コイントスで……というのはわりとありがちですけれど、そのオチが粋でした。

「死神と藤田」
なぜこのタイトルだけ藤田なんだ! ……いや、どうでもいいですが。
こういう熱さが伊坂の本質なのではないか、と思ったり思わなかったり。

「吹雪に死神」
いわゆる「吹雪の山荘」のオマージュ。ミステリィ風。
だから多少は目を瞑るとしても、毒殺のロジックは大問題な気が。

「恋愛で死神」
恋愛小説たるもの悲劇でなければならない。

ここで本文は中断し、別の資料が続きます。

(** * Game of Life on a toroidal grid: the three engines of [gol.cpp]

    [gol.cpp] holds three successive versions of the same program:
    - variant 1: a pointer-to-pointer grid ([bool **]), neighbour offsets
      kept in a vector of pairs, cycle detection checked before each step;
    - variant 2: flat [uint8_t] buffers, precomputed neighbour index tables,
      [step] swaps the buffers itself, optional [--seed];
    - variant 3: flat [vector<bool>] buffers, static offset arrays, static
      and empty board detection.

    Each variant is embedded in a module of its own ([V1], [V2], [V3]);
    the fingerprint helpers [splitmix64] and [hash_combine] are textually
    the same in the three variants and are embedded once.

    Conventions of the embedding.
    - [int] values are modelled in [Z].  Where the source computes, on
      input it accepts, an [int] that can leave the range of [int] before
      anything else stops the program (the sizes [_row * _col] and
      [_steps + 100] that [initBoard] of variant 3 passes to the
      containers), the 32-bit result is written out with [int_of].
      Elsewhere the [int]s are taken in range: a statement that depends on
      it says so ([n ≤ 2^30] for the index tables of variant 2,
      [steps < INT_MAX] for the counter of its loop).
    - [uint64_t] is [Z] reduced modulo [2^64] after every operation that
      can overflow; [size_t] is taken to be 64 bits wide.
    - a [for] loop over [0 .. n-1] is a left fold over [seqZ 0 n]; the loop
      of the driver, which can [break], is a recursion on the number of
      iterations left.
    - what the program prints is a list of [line]s; the text of a board is
      what [display] writes, a list of characters.
    - [getopt_long], [atoi], [strtoull] and the random engines are the
      libraries': what they return is a parameter of the embedding. *)

From Stdlib Require Import ZArith Lia Ascii.
From stdpp Require Import base tactics option list list_numbers gmap strings.

Local Open Scope Z_scope.

(** ** Shared data *)

(** One unit of output.  [Header n] is the line "Cycle: n", [FinalHeader n]
    the line "Final cycle: n" of variant 2, [Board b] what one call to
    [display] prints for the current buffer [b]; the three notices are the
    informational lines printed on an early stop. *)
Inductive line (B : Type) : Type :=
| Header (n : Z)
| FinalHeader (n : Z)
| Board (b : B)
| CycleNotice (gen : option Z)
| StaticNotice (gen : Z)
| EmptyNotice (gen : Z).
Arguments Header {B} n.
Arguments FinalHeader {B} n.
Arguments Board {B} b.
Arguments CycleNotice {B} gen.
Arguments StaticNotice {B} gen.
Arguments EmptyNotice {B} gen.
(** [QATrackerMilestone.add_build(product, version, note, notify)] *)
Definition add_build (self : qobject) (product : object_or_value)
           (version note notify : yaml) : M (option qobject) :=
  status ← mlift (getattr self "status");
  if negb (attr_is_zero status) then mraise TypeError else
  if match access with
     | Some a => negb (String.eqb a "admin")
     | None => false
     end
  then mraise PyException else
  match notify with
  | YBool notify =>
      build_product ← (match product with
                       | Obj p => mret (Some p)
                       | Val v =>
                           valid_products ← get_products (FInt 0);
                           mlift (find_product v valid_products)
                       end);
      match build_product with
      | None => mraise IndexError
      | Some build_product =>
          pstatus ← mlift (getattr build_product "status");
          if negb (attr_is_zero pstatus) then mraise TypeError else
          pid ← mlift (getattr build_product "id");
          id ← mlift (getattr self "id");
          _ ← rpc (builds_add pid id (py_str version) (py_str note) notify);
          builds ← get_builds self (FInt 0);
          pid' ← mlift (getattr build_product "id");
          mlift (find_build pid' (py_str version) builds)
      end
  | _ => mraise TypeError
  end.

(** The value that [add_result] and [get_results] keep as
    [build_testcase]. *)
Definition testcase_id (testcase : object_or_value) : res attr :=
  match testcase with
  | Obj t => getattr t "id"
  | Val (YInt z) => Ok (AInt z)
  | Val (YBool b) => Ok (ABool b)
  | Val _ => Ok ANone
  end.

(** An attribute passed on as an argument; of a date, only that it is
    not an integer matters below. *)
Definition attr_value (a : attr) : yaml :=
  match a with
  | ANone | ADate _ => YNull
  | AInt z => YInt z
  | ABool b => YBool b
  | AStr s => YStr s
  end.
(** ** C7: the pointer cache is set first, whatever the store does *)

(** C7: [load] on a non-empty document (every merged record is one) leaves
    the pointer cache referring to that document, whichever store calls
    fail and whether or not persistence is on; the document still has
    every field of the merged record (only [_id] may have been assigned).
    With persistence off [load] does nothing else and returns normally;
    and when the first write it attempts fails, the cache is set although
    the database has not changed. *)
Theorem load_sets_cache_first (collation_eq : atom → atom → bool)
    (faults : store_op → bool) (currently_playing : snapshot)
    (new_doc : ref) (doc_updates : option doc) (self : ETL) :
  truthy (deref self new_doc) = true →
  ∃ self' res,
    load collation_eq faults currently_playing new_doc doc_updates self = (self', res) ∧
    last_played self' = Some new_doc ∧
    (∀ key, key ≠ "_id" → deref self' new_doc !! key = deref self new_doc !! key) ∧
    (database self = None ∨ database_write self = false →
       self' = set_last_played (Some new_doc) self ∧ res = Ok tt) ∧
    (is_Some (database self) → database_write self = true →
       faults OpUpdateOne = true → faults OpInsertOne = true →
       database self' = database self ∧ res = Raise StoreError).
Proof.
  intros Ht. pose proof (truthy_lt _ _ Ht) as Hlt.
  destruct (database self) as [db|] eqn:Hdb.
  2:{ eexists _, _. split; [apply load_no_write; auto|].
      split; [done|]. split; [done|]. split; [done|]. by intros [? ?]. }
  destruct (database_write self) eqn:Hw.
  2:{ eexists _, _. split; [apply load_no_write; auto|].
      split; [done|]. split; [done|]. split; [done|]. by intros _ ?. }
  destruct (truthy_opt doc_updates) eqn:Hu.
  - rewrite (load_update _ _ _ _ _ _ db) by done. cbv zeta.
    destruct (faults OpUpdateOne) eqn:Hfu; [|destruct (faults OpReplaceOne)];
      (eexists _, _; split; [reflexivity|]; split; [reflexivity|]; split;
       [ intros key Hkey; read_object Hlt; unfold with_id;
         by rewrite ?lookup_insert_ne by done
       | split; [by intros [?|?] | intros _ _ Hu1 Hi1; by try congruence ] ]).
  - rewrite (load_insert _ _ _ _ _ _ db) by done. cbv zeta.
    assert (∀ key, key ≠ "_id" →
              ensured self new_doc !! key = deref self new_doc !! key) as Hens.
    { intros key Hkey. unfold ensured, with_id.
      destruct (deref self new_doc !! "_id"); [done|].
      by rewrite lookup_insert_ne. }
    destruct (faults OpInsertOne) eqn:Hfi;
      [|destruct (insert_doc _ _); [destruct (faults OpReplaceOne)|]];
      destruct (deref self new_doc !! "_id") eqn:Hid;
      (eexists _, _; split; [reflexivity|]; split; [reflexivity|]; split;
       [ intros key Hkey; read_object Hlt; unfold with_id;
         rewrite ?lookup_insert_ne by done; by rewrite ?Hens by done
       | split; [by intros [?|?] | intros _ _ Hu1 Hi1; by try congruence ] ]).
Qed.

Lemma load_sets_cache_first_witness :
  ∃ self' res,
    load atom_eqb no_faults (playing "A" "X" (AStr "t2")) 0%nat None
      (holding record_AX (fresh_etl (Some db_AX) false)) = (self', res) ∧
    last_played self' = Some 0%nat ∧
    (∀ key, key ≠ "_id" →
       deref self' 0%nat !! key
       = deref (holding record_AX (fresh_etl (Some db_AX) false)) 0%nat !! key) ∧
    (database (holding record_AX (fresh_etl (Some db_AX) false)) = None
     ∨ database_write (holding record_AX (fresh_etl (Some db_AX) false)) = false →
       self' = set_last_played (Some 0%nat)
                 (holding record_AX (fresh_etl (Some db_AX) false))
       ∧ res = Ok tt) ∧
    (is_Some (database (holding record_AX (fresh_etl (Some db_AX) false))) →
     database_write (holding record_AX (fresh_etl (Some db_AX) false)) = true →
     no_faults OpUpdateOne = true → no_faults OpInsertOne = true →
       database self' = database (holding record_AX (fresh_etl (Some db_AX) false))
       ∧ res = Raise StoreError).
Proof.
  apply (load_sets_cache_first atom_eqb no_faults (playing "A" "X" (AStr "t2"))
           0%nat None (holding record_AX (fresh_etl (Some db_AX) false))).
  reflexivity.
Defined.

(** ** C9: a failed fetch ends the cycle without a write *)

(** C9: when the snapshot's status is false, the cycle returns normally
    after logging the error with the channel's name and url and the
    request url. Whatever the store would do and whatever the pointer
    cache holds, nothing else happens: the database, the pointer cache and
    the dict objects are as before. *)
Theorem failed_fetch_writes_nothing (collation_eq : atom → atom → bool)
    (faults : store_op → bool) (currently_playing : snapshot) (self : ETL) :
  status currently_playing = false →
  ∃ self',
    extract_transform_load collation_eq faults currently_playing self
      = (self', Ok tt) ∧
    log self' = log self ++ [LogError (name (pss_channel self))
                                      (url (pss_channel self))
                                      (request_url currently_playing)] ∧
    database self' = database self ∧
    last_played self' = last_played self ∧
    objects self' = objects self ∧
    history self' = history self ∧
    pointer self' = pointer self.
Proof.
  intros Hst. unfold extract_transform_load. rewrite Hst.
  eexists. split; [reflexivity|]. repeat split.
Qed.

Lemma failed_fetch_writes_nothing_witness :
  ∃ self',
    extract_transform_load atom_eqb no_faults
      {| status := false; start := ANone; artist_name := ANone; song_name := ANone;
         album_name := ANone; channelId := ANone; channelNumber := ANone;
         channelName := ANone; creativeArts := []; request_url := "http://player/now" |}
      (fresh_etl (Some db_AX) true) = (self', Ok tt) ∧
    log self' = log (fresh_etl (Some db_AX) true)
                ++ [LogError (name (pss_channel (fresh_etl (Some db_AX) true)))
                             (url (pss_channel (fresh_etl (Some db_AX) true)))
                             "http://player/now"] ∧
    database self' = database (fresh_etl (Some db_AX) true) ∧
    last_played self' = last_played (fresh_etl (Some db_AX) true) ∧
    objects self' = objects (fresh_etl (Some db_AX) true) ∧
    history self' = history (fresh_etl (Some db_AX) true) ∧
    pointer self' = pointer (fresh_etl (Some db_AX) true).
Proof.
  apply (failed_fetch_writes_nothing atom_eqb no_faults
           {| status := false; start := ANone; artist_name := ANone;
              song_name := ANone; album_name := ANone; channelId := ANone;
              channelNumber := ANone; channelName := ANone; creativeArts := [];
              request_url := "http://player/now" |}
           (fresh_etl (Some db_AX) true)).
  reflexivity.
Defined.

(** ** C6: the pointer document is replaced when persistence is on *)

Lemma find_first_replace_one (f : doc → bool) (d : doc) (c : list doc) :
  f d = true → snd <$> find_first f (replace_one f d c) = Some d.
Proof.
  intros Hd. unfold replace_one, find_first.
  destruct (list_find (λ d', f d' = true) c) as [[i x]|] eqn:Hfind.
  - apply list_find_Some in Hfind as (Hi & Hx & Hleast).
    assert (list_find (λ d', f d' = true) (<[i := d]> c) = Some (i, d)) as ->; [|done].
    apply list_find_Some. split; [|split; [done|]].
    + apply list_lookup_insert_eq. by eapply lookup_lt_Some.
    + intros j y Hj Hlt. rewrite list_lookup_insert_ne in Hj by lia. eauto.
  - assert (list_find (λ d', f d' = true) (c ++ [d]) = Some (length c, d)) as ->; [|done].
    apply list_find_None in Hfind. apply list_find_Some. split; [|split; [done|]].
    + rewrite lookup_app_r by lia. by rewrite Nat.sub_diag.
    + intros j y Hj Hlt. rewrite lookup_app_l in Hj by done.
      rewrite Forall_forall in Hfind. apply Hfind.
      by eapply list_elem_of_lookup_2.
Qed.

Lemma id_filter_with_id (c : atom) (d : doc) : id_filter c (with_id c d) = true.
Proof.
  unfold id_filter, with_id. apply bool_decide_eq_true. apply lookup_insert_eq.
Qed.

Lemma with_id_ensured (c : atom) (s : ETL) (r : ref) :
  with_id c (ensured s r) = with_id c (deref s r).
Proof.
  unfold ensured, with_id. destruct (deref s r !! "_id"); [done|].
  apply insert_insert_eq.
Qed.

Lemma collection_set_collection (db : Database) (name : string) (c : list doc) :
  collection (set_collection db name c) name = c.
Proof. unfold collection, set_collection. simpl. by rewrite lookup_insert_eq. Qed.

Lemma collection_set_collection_ne (db : Database) (name name' : string)
    (c : list doc) :
  name ≠ name' → collection (set_collection db name c) name' = collection db name'.
Proof.
  intros Hne. unfold collection, set_collection. simpl.
  by rewrite lookup_insert_ne.
Qed.

(** C6: after every [load] that returns normally on the insert path or on
    the update path (the two branches [load] has once persistence is on: a
    database, and [database_write] set), the pointer collection's document
    for the channel is the merged record with [_id] set to the channel id,
    whatever pointer was there before. *)
Theorem pointer_replaced (collation_eq : atom → atom → bool)
    (faults : store_op → bool) (currently_playing : snapshot)
    (new_doc : ref) (doc_updates : option doc) (self self' : ETL) :
  truthy (deref self new_doc) = true →
  is_Some (database self) → database_write self = true →
  load collation_eq faults currently_playing new_doc doc_updates self
    = (self', Ok tt) →
  pointer self'
    = Some (with_id (channel (pss_channel self)) (deref self new_doc)).
Proof.
  intros Ht [db Hdb] Hw Hload.
  destruct (truthy_opt doc_updates) eqn:Hu.
  - rewrite (load_update _ _ _ _ _ _ db) in Hload by done. cbv zeta in Hload.
    destruct (faults OpUpdateOne); [done|].
    destruct (faults OpReplaceOne); [done|].
    injection Hload as <-. unfold pointer. simpl.
    rewrite collection_set_collection.
    apply find_first_replace_one, id_filter_with_id.
  - rewrite (load_insert _ _ _ _ _ _ db) in Hload by done. cbv zeta in Hload.
    destruct (faults OpInsertOne); [done|].
    destruct (insert_doc _ _) as [c|e]; [|done].
    destruct (faults OpReplaceOne); [done|].
    injection Hload as <-. unfold pointer.
    rewrite with_id_ensured.
    destruct (deref self new_doc !! "_id"); simpl;
      rewrite collection_set_collection;
      apply find_first_replace_one, id_filter_with_id.
Qed.

Lemma pointer_replaced_witness :
  ∃ self',
    load atom_eqb no_faults (playing "A" "X" (AStr "t2")) 0%nat (Some updates_AX)
      (holding record_AX (fresh_etl (Some db_AX) true)) = (self', Ok tt) ∧
    pointer self' = Some (with_id (AInt 5) record_AX).
Proof.
  eexists. split; [vm_compute; reflexivity|].
  apply (pointer_replaced atom_eqb no_faults (playing "A" "X" (AStr "t2")) 0%nat
           (Some updates_AX) (holding record_AX (fresh_etl (Some db_AX) true))).
  - reflexivity.
  - by eexists.
  - reflexivity.
  - vm_compute. reflexivity.
Defined.

(** ** C3: stored identity fields are never rewritten *)

Lemma history_kept_refl (c : list doc) : history_kept c c.
Proof. intros i ex Hi. by exists ex. Qed.

Lemma history_kept_trans (c1 c2 c3 : list doc) :
  history_kept c1 c2 → history_kept c2 c3 → history_kept c1 c3.
Proof.
  intros H12 H23 i ex Hi.
  destruct (H12 i ex Hi) as (ex2 & Hi2 & Hk2).
  destruct (H23 i ex2 Hi2) as (ex3 & Hi3 & Hk3).
  exists ex3. split; [done|]. intros key Hkey.
  by rewrite Hk3, Hk2.
Qed.

Lemma history_kept_app (c : list doc) (d : doc) : history_kept c (c ++ [d]).
Proof.
  intros i ex Hi. exists ex. split; [|done].
  rewrite lookup_app_l; [done|]. by eapply lookup_lt_Some.
Qed.

Lemma history_kept_insert_doc (c c' : list doc) (d : doc) :
  insert_doc d c = Ok c' → history_kept c c'.
Proof.
  unfold insert_doc. destruct (existsb _ c); [done|].
  intros [= <-]. apply history_kept_app.
Qed.

(** The merge leaves every key it does not assign as it found it. *)
Lemma transform_helper_other_keys (s : snapshot) (existing : option doc)
    (d : doc) (key : string) :
  transform_helper s existing = Ok d →
  key ∉ ["album"; "song"; "artist"; "datetime"; "channels"; "play_count"; "artwork"] →
  d !! key = start_doc existing !! key.
Proof.
  intros Hd Hkey. rewrite !not_elem_of_cons in Hkey.
  destruct Hkey as (? & ? & ? & ? & ? & ? & ? & _).
  unfold transform_helper in Hd.
  replace (match existing with
           | Some d => if truthy d then d else ∅
           | None => ∅
           end) with (start_doc existing) in Hd
    by (destruct existing as [d0|]; simpl; [by rewrite truthy_or_empty|done]).
  destruct (py_reversed _) as [rv|]; simpl in Hd; [|done].
  destruct (py_in _ rv) as [seen|]; simpl in Hd; [|done].
  destruct (negb seen); simpl in Hd;
    [destruct (py_append _ _) as [v|]; simpl in Hd; [|done]|];
    (destruct (py_in _ _) as [known|]; simpl in Hd; [|done]);
    (destruct (negb known); simpl in Hd;
     [destruct (py_append _ _) as [v'|]; simpl in Hd; [|done]|]);
    (destruct (py_incr _) as [count|]; simpl in Hd; [|done]);
    injection Hd as <-; by rewrite !lookup_insert_ne by done.
Qed.

(** Writing the updates of a merge over the record it merged changes none
    of the record's fields other than the mutable ones. *)
Lemma updates_keep_fields (s : snapshot) (ex d : doc) (key : string) :
  transform_helper s (Some ex) = Ok d →
  key ∉ mutable_keys →
  (filter (λ kv, kv.1 ∉ index_keys) d ∪ ex) !! key = ex !! key.
Proof.
  intros Hd Hkey. rewrite lookup_union.
  destruct (decide (key ∈ index_keys)) as [Hin|Hnin].
  - rewrite (proj2 (map_lookup_filter_None _ _ _)).
    + by destruct (ex !! key).
    + right. intros v _ Hv. by apply Hv.
  - assert (d !! key = ex !! key) as Hsame.
    { apply (transform_helper_other_keys s (Some ex)); [done|].
      intros H7. unfold mutable_keys, index_keys in *.
      repeat (apply elem_of_cons in H7 as [-> | H7]);
        [ apply Hnin | apply Hnin | apply Hnin | apply Hkey | apply Hkey
        | apply Hkey | apply Hnin | by apply elem_of_nil in H7 ];
        repeat constructor. }
    destruct (filter _ d !! key) as [v|] eqn:Hf.
    + apply map_lookup_filter_Some in Hf as [Hv _].
      rewrite <- Hsame, Hv. done.
    + by destruct (ex !! key).
Qed.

どんなにご都合主義であろうとも。
――だってさ、この話正直死ななくてもいいじゃない、ねえ。

「旅路を死神」
心理描写の巧みなこと。
物語はやはり予定調和でした。

「死神対老女」
一番伊坂らしい話なのかも。
美しいものを美しく描く。

死神について。
死神の死神たる所以は、人の死を看取ることなので、必然、この短編集は「人はいかに死ぬか」というメッセージ性を帯びることになります。そうすると重くなりがちなんですが、意外とそうならないのが伊坂流。それは本作の死神が一歩引いた立場で人間を観察しているおかげなんです。
これも一つのバランス感覚、なんだろうなあ。